Lines below starting with the line with "Proof. intros Hi." and going on through the line with "rewrite length_map, length_seq." must be output exactly; the rest of the records must be left out.
|---|
(** The two shifts keep the [g] low bits, with the sign of the highest. *)
Lemma shifts_srem d :
  (r ← sshl d (wbits - g); sshr r (wbits - g)) = Ok (srem g d).
Proof.
  unfold sshl, sshr. rewrite (proj2 (Z.leb_le 0 (wbits - g))), (proj2 (Z.ltb_lt (wbits - g) wbits)) by lia.
  cbn [andb]. rewrite bind_Ok. f_equal. rewrite Z.shiftl_mul_pow2, Z.shiftr_div_pow2, to_signed_eq by lia.
  assert (0 < 2 ^ (wbits - g)) by (apply pow2_pos; lia). pose proof (pow2_pos g ltac:(lia)).
  assert (2 ^ wbits = 2 ^ g * 2 ^ (wbits - g)) as E1 by (rewrite <- Z.pow_add_r by lia; f_equal; lia).
  assert (2 ^ (wbits - 1) = half_base g * 2 ^ (wbits - g)) as E2.
  { unfold half_base. rewrite <- Z.pow_add_r by lia. f_equal. lia. }
  rewrite E1, E2, <- Z.mul_add_distr_r, Z.mul_mod_distr_r by lia.
  rewrite <- Z.mul_sub_distr_r, Z.div_mul by lia. done.
Qed.

Lemma signed_digit_ok (q d : Z) :
  0 < q -> 2 * q <= 2 ^ (wbits - 1) -> 2 ^ g <= 2 * q -> - q <= d <= q -> half_base g <> q ->
  signed_digit g (wbits - g) (to_signed q) d = Ok (srem g d mod q, snext g d).
Proof.
  intros Hq Hw HB Hd Hne. pose proof (shifts_srem d) as E. unfold signed_digit.
  pose proof (srem_range g ltac:(lia) d). pose proof (base_half g ltac:(lia)). pose proof (half_base_pos g ltac:(lia)).
  destruct (sshl d (wbits - g)) as [r0| | |] eqn:E0; try done. rewrite bind_Ok in E. rewrite bind_Ok, E, bind_Ok.
  rewrite (scheck_ok (d - _)), bind_Ok by lia. unfold sshr at 1.
  rewrite (proj2 (Z.leb_le 0 g)), (proj2 (Z.ltb_lt g wbits)) by lia. cbn [andb]. rewrite bind_Ok.
  rewrite Z.shiftr_div_pow2, (snext_eq g ltac:(lia) d), Z.mul_comm, Z.div_mul by lia.
  rewrite to_signed_small by lia. destruct (Z.ltb_spec (srem g d) 0).
  - rewrite scheck_ok, bind_Ok by lia. do 2 f_equal. rewrite <- (Z_mod_plus_full _ 1), Z.mod_small; lia.
  - rewrite bind_Ok. do 2 f_equal. rewrite Z.mod_small; lia.
Qed.
End Machine.

(** ** The loops *)

(** What the accumulators require of the parameters: the ring is that of the
    transform, the base is a power of two below [2 q], the digits cover the modulus
    and the gadget is the powers of the base. *)
Record gsw_params `{W : NativeWidth} (q psi : Z) (k : nat) (g : Z) (dg : nat) (params : RingGSWCryptoParams) : Prop := {
  gp_N : GetN params = 2 ^ Z.of_nat k;
  gp_Q : GetQ params = q;
  gp_base : GetBaseG params = 2 ^ g;
  gp_digits : GetDigitsG params = Z.of_nat dg;
  gp_ring : ring_params q psi k (GetPolyParams params);
  gp_gadget : GetGPower params = map (fun i => (2 ^ g) ^ Z.of_nat i mod q) (seq 0 dg);
  gp_g : 1 <= g;
  gp_small : 2 ^ g < 2 * q;
  gp_dg : 1 <= Z.of_nat dg < 2 ^ 31;
  gp_cover : q < 2 ^ (g * Z.of_nat dg)
}.

(** The representative between [- q / 2] and [q / 2]. *)
Definition center (q x : Z) : Z := if x <? q / 2 then x else x - q.

(** The polynomial of the digits at position [l]. *)
Definition sdigit_poly (q g : Z) (l : nat) (f : list Z) : list Z := map (fun x => sdigit g l (center q x) mod q) f.

Definition coeff_poly (q : Z) (pr : ILParams) (f : list Z) : PolyImpl := mkPoly (Some (mkVector f q)) COEFFICIENT pr.

(** [m] polynomials of [n] coefficients, given by their entries. *)
Definition poly_table (q : Z) (pr : ILParams) (m n : nat) (F : nat -> nat -> Z) : list PolyImpl :=
  map (fun i => coeff_poly q pr (map (F i) (seq 0 n))) (seq 0 m).

Lemma poly_table_ext q pr m n F G :
  (forall i j, (i < m)%nat -> (j < n)%nat -> F i j = G i j) -> poly_table q pr m n F = poly_table q pr m n G.
Proof.
  intros H. apply map_ext_in. intros i Hi%in_seq. f_equal. apply map_ext_in. intros j Hj%in_seq. apply H; lia.
Qed.

Lemma map_seq_lookup {A} (h : nat -> A) n i : (i < n)%nat -> map h (seq 0 n) !! i = Some (h i).
Proof. intros Hi. rewrite list_lookup_fmap. by rewrite lookup_seq_lt by done. Qed.

Lemma map_seq_insert {A} (h : nat -> A) n i x :
  (i < n)%nat -> <[i := x]> (map h (seq 0 n)) = map (fun j => if (j =? i)%nat then x else h j) (seq 0 n).
Proof.
  intros Hi. apply list_eq. intros j. destruct (decide (j < n)%nat).
  - rewrite map_seq_lookup by done. destruct (Nat.eqb_spec j i) as [->|].
    + apply list_lookup_insert_eq. by rewrite length_map, length_seq.
    + by rewrite list_lookup_insert_ne, map_seq_lookup by done.
  - rewrite !lookup_ge_None_2; [done | |]; rewrite ?length_insert, length_map, length_seq; lia.
Qed.

Lemma index_at d m F pr i x : d !! i = Some x -> index (mkPoly (Some (mkVector d m)) F pr) i = Ok x.
Proof. apply vget_Some. Qed.

Lemma set_index_at d m F pr i x : (i < length d)%nat ->
  set_index (mkPoly (Some (mkVector d m)) F pr) i x = Ok (mkPoly (Some (mkVector (<[i := x]> d) m)) F pr).
Proof.
  intros Hi. unfold set_index. cbn [m_values deref]. rewrite bind_Ok. cbn [m_data m_modulus].
  by rewrite vset_lt, bind_Ok by done.
Qed.

Section Loops.
Context `{W : NativeWidth}.
Context (q psi : Z) (k : nat) (Hr : root_ok q psi k).

Lemma modulus_word : 0 < q /\ 2 * q <= 2 ^ (wbits - 1) /\ 2 ^ wbits = 2 * 2 ^ (wbits - 1).
Proof.
  assert (vec_wf (mkVector [] q)) as Hv by (pose proof (modulus_pos q psi k Hr); split; [simpl; lia | apply Hr | constructor]).
  apply (wf_word _ Hv).
Qed.

Lemma add_entry_table pr m n F i j r :
  (i < m)%nat -> (j < n)%nat ->
  add_entry (poly_table q pr m n F) i j r
  = Ok (poly_table q pr m n (fun i' j' => if (i' =? i)%nat && (j' =? j)%nat then AddEq (F i j) (wrap r) else F i' j')).
Proof.
  intros Hi Hj. unfold add_entry, poly_table. rewrite (vget_Some _ _ _ (map_seq_lookup _ _ _ Hi)), bind_Ok.
  unfold coeff_poly. rewrite (index_at _ _ _ _ _ _ (map_seq_lookup _ _ _ Hj)), bind_Ok.
  rewrite set_index_at, bind_Ok, map_seq_insert by (rewrite ?length_map, ?length_seq; done).
  rewrite vset_lt by (by rewrite length_map, length_seq). rewrite map_seq_insert by done. f_equal.
  apply map_ext. intros i'. destruct (Nat.eqb_spec i' i) as [->|]; [|done]. done.
Qed.

Context (g : Z) (dg : nat) (params : RingGSWCryptoParams) (Hp : gsw_params q psi k g dg params).
Context (f0 f1 : list Z) (Hf0 : ring_elem q k f0) (Hf1 : ring_elem q k f1).
Abbreviation pr := (GetPolyParams params).
Abbreviation n := (2 ^ k)%nat.

Definition input_coeffs (j : nat) : list Z := if (j =? 0)%nat then f0 else f1.
Definition digit_entry (i j : nat) : Z := sdigit g (i / 2) (center q (input_coeffs (i mod 2) !!! j)) mod q.

(** Whether entry [j] of polynomial [i] is written when the loops are at
    [(jj, kk, l)]. *)
Definition written (jj kk l i j : nat) : bool :=
  (i mod 2 <? jj)%nat ||
  (i mod 2 =? jj)%nat && ((j <? kk)%nat || (j =? kk)%nat && (i / 2 <? l)%nat).

Definition digits_at (jj kk l : nat) : list PolyImpl :=
  poly_table q pr (2 * dg) n (fun i j => if written jj kk l i j then digit_entry i j else 0).

Lemma center_range x : 0 <= x < q -> - (q + 1) <= 2 * center q x <= q.
Proof.
  intros Hx. unfold center. pose proof (Z.div_mod q 2 ltac:(lia)). pose proof (mod_range q 2 ltac:(lia)).
  destruct (Z.ltb_spec x (q / 2)); lia.
Qed.

Lemma input_elem j : ring_elem q k (input_coeffs j).
Proof. unfold input_coeffs. by destruct (_ =? _)%nat. Qed.

Lemma input_center jj j : (j < n)%nat -> - (q + 1) <= 2 * center q (input_coeffs jj !!! j) <= q.
Proof. intros Hj. destruct (input_elem jj) as [Hl Hd]. apply center_range, reduced_at; [done | lia]. Qed.

Lemma bits_lt_word : g < wbits.
Proof.
  destruct modulus_word as (H1 & H2 & H3). pose proof (gp_small _ _ _ _ _ _ Hp). pose proof (gp_g _ _ _ _ _ _ Hp).
  pose proof wbits_range. apply (Z.pow_lt_mono_r_iff 2); lia.
Qed.

(** The rests stay in the range where the steps are exact. *)
Lemma rest_range l d : (l <= dg)%nat -> - (q + 1) <= 2 * d <= q -> - q <= srest g l d <= q.
Proof.
  intros Hl Hd. pose proof (gp_g _ _ _ _ _ _ Hp). pose proof modulus_word.
  pose proof (modulus_pos q psi k Hr). induction l as [|l IH]; cbn [srest]; [lia|]. specialize (IH ltac:(lia)).
  pose proof (snext_eq g ltac:(lia) (srest g l d)). pose proof (srem_range g ltac:(lia) (srest g l d)).
  pose proof (base_half g ltac:(lia)). pose proof (half_base_pos g ltac:(lia)). nia.
Qed.

Lemma digit_turn jj kk l :
  (jj < 2)%nat -> (kk < n)%nat -> (l < dg)%nat ->
  ('(r, d) ← signed_digit g (MaxBits - g) (to_signed q) (srest g l (center q (input_coeffs jj !!! kk)));
   output ← add_entry (digits_at jj kk l) (jj + 2 * l) kk r; Ok (output, d))
  = Ok (digits_at jj kk (S l), srest g (S l) (center q (input_coeffs jj !!! kk))).
Proof.
  intros Hj Hk Hl. pose proof modulus_word as (H1 & H2 & H3). pose proof bits_lt_word.
  pose proof (gp_g _ _ _ _ _ _ Hp). pose proof (gp_small _ _ _ _ _ _ Hp). pose proof (base_half g ltac:(lia)).
  rewrite signed_digit_ok, bind_Ok by (lia || (apply rest_range; [lia | by apply input_center])).
  unfold digits_at. rewrite add_entry_table, bind_Ok by lia. do 2 f_equal. apply poly_table_ext. intros i j Hi Hlt.
  assert ((jj + 2 * l) mod 2 = jj /\ (jj + 2 * l) / 2 = l)%nat as [E1 E2].
  { split; [symmetry; apply (Nat.mod_unique _ 2 l); lia | symmetry; apply (Nat.div_unique _ 2 l jj); lia]. }
  pose proof (mod_range (srem g (srest g l (center q (input_coeffs jj !!! kk)))) q H1).
  destruct (Nat.eqb_spec i (jj + 2 * l)) as [->|Hne]; cbn [andb].
  - unfold written. rewrite E1, E2, !Nat.ltb_irrefl, Nat.eqb_refl. cbn [orb andb].
    destruct (Nat.eqb_spec j kk) as [->|Hne].
    + rewrite Nat.ltb_irrefl, (proj2 (Nat.ltb_lt l (S l))) by lia. cbn [orb andb].
      unfold AddEq, AddEqFast, digit_entry. rewrite E1, E2, andb_false_r, Z.add_0_l. by rewrite (wrap_small (_ mod q)), wrap_small by lia.
    + cbn [andb]. done.
  - unfold written. destruct (Nat.eqb_spec (i mod 2) jj) as [E|]; [|done]. cbn [andb].
    assert (i / 2 <> l)%nat. { intros <-. apply Hne. rewrite <- E. rewrite (Nat.div_mod_eq i 2) at 1. lia. }
    destruct (Nat.ltb_spec (i / 2) l), (Nat.ltb_spec (i / 2) (S l)); try done; lia.
Qed.

Lemma digits_next_k jj kk : (jj < 2)%nat -> (kk < n)%nat -> digits_at jj kk dg = digits_at jj (S kk) 0.
Proof.
  intros Hj Hk. apply poly_table_ext. intros i j Hi Hlt. unfold written.
  assert (i / 2 < dg)%nat by (apply Nat.Div0.div_lt_upper_bound; lia).
  rewrite (proj2 (Nat.ltb_lt (i / 2) dg)), andb_true_r by done. change (i / 2 <? 0)%nat with false.
  rewrite andb_false_r, orb_false_r.
  replace ((j <? kk) || (j =? kk))%nat with (j <? S kk)%nat; [done|].
  destruct (Nat.ltb_spec j kk), (Nat.eqb_spec j kk), (Nat.ltb_spec j (S kk)); try done; lia.
Qed.

Lemma digits_next_j jj : (jj < 2)%nat -> digits_at jj n 0 = digits_at (S jj) 0 0.
Proof.
  intros Hj. apply poly_table_ext. intros i j Hi Hlt. unfold written.
  rewrite (proj2 (Nat.ltb_lt j n)) by done. change (i / 2 <? 0)%nat with false. change (j <? 0)%nat with false.
  rewrite !andb_false_r. cbn [orb]. rewrite ?andb_false_r, andb_true_r, ?orb_false_r.
  destruct (Nat.ltb_spec (i mod 2) jj), (Nat.eqb_spec (i mod 2) jj), (Nat.ltb_spec (i mod 2) (S jj)); try done; lia.
Qed.

Context (p0 p1 : PolyImpl) (D0 : denotes q psi k p0 f0) (D1 : denotes q psi k p1 f1).
Context (F0 : m_format p0 = COEFFICIENT) (F1 : m_format p1 = COEFFICIENT).

Lemma denotes_index p f i : denotes q psi k p f -> m_format p = COEFFICIENT -> (i < n)%nat -> index p i = Ok (f !!! i).
Proof.
  intros H HF Hi. unfold index. rewrite (denotes_deref q psi k p f H), bind_Ok, HF. cbn [values_in m_data].
  apply vget_Some, list_lookup_lookup_total_lt. destruct (dn_elem _ _ _ _ _ H). lia.
Qed.

Lemma input_index jj kk : (jj < 2)%nat -> (kk < n)%nat ->
  (p ← vget [p0; p1] jj; index p kk) = Ok (input_coeffs jj !!! kk).
Proof.
  intros Hj Hk. unfold input_coeffs. destruct jj as [|[|]]; [| |lia]; cbn [Nat.eqb]; by apply denotes_index.
Qed.

Lemma center_ok x : 0 <= x < q ->
  (if x <? q / 2 then Ok (to_signed x) else scheck (to_signed x - to_signed q)) = Ok (center q x).
Proof.
  intros Hx. pose proof modulus_word as (H1 & H2 & H3). unfold center. rewrite !to_signed_small by lia.
  destruct (x <? q / 2); [done|]. apply scheck_ok. lia.
Qed.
|---|
### TASK SOLUTION
Proof. intros Hi. rewrite list_lookup_fmap. by rewrite lookup_seq_lt by done. Qed.

Lemma map_seq_insert {A} (h : nat -> A) n i x :
  (i < n)%nat -> <[i := x]> (map h (seq 0 n)) = map (fun j => if (j =? i)%nat then x else h j) (seq 0 n).
Proof.
  intros Hi. apply list_eq. intros j. destruct (decide (j < n)%nat).
  - rewrite map_seq_lookup by done. destruct (Nat.eqb_spec j i) as [->|].
    + apply list_lookup_insert_eq. by rewrite length_map, length_seq.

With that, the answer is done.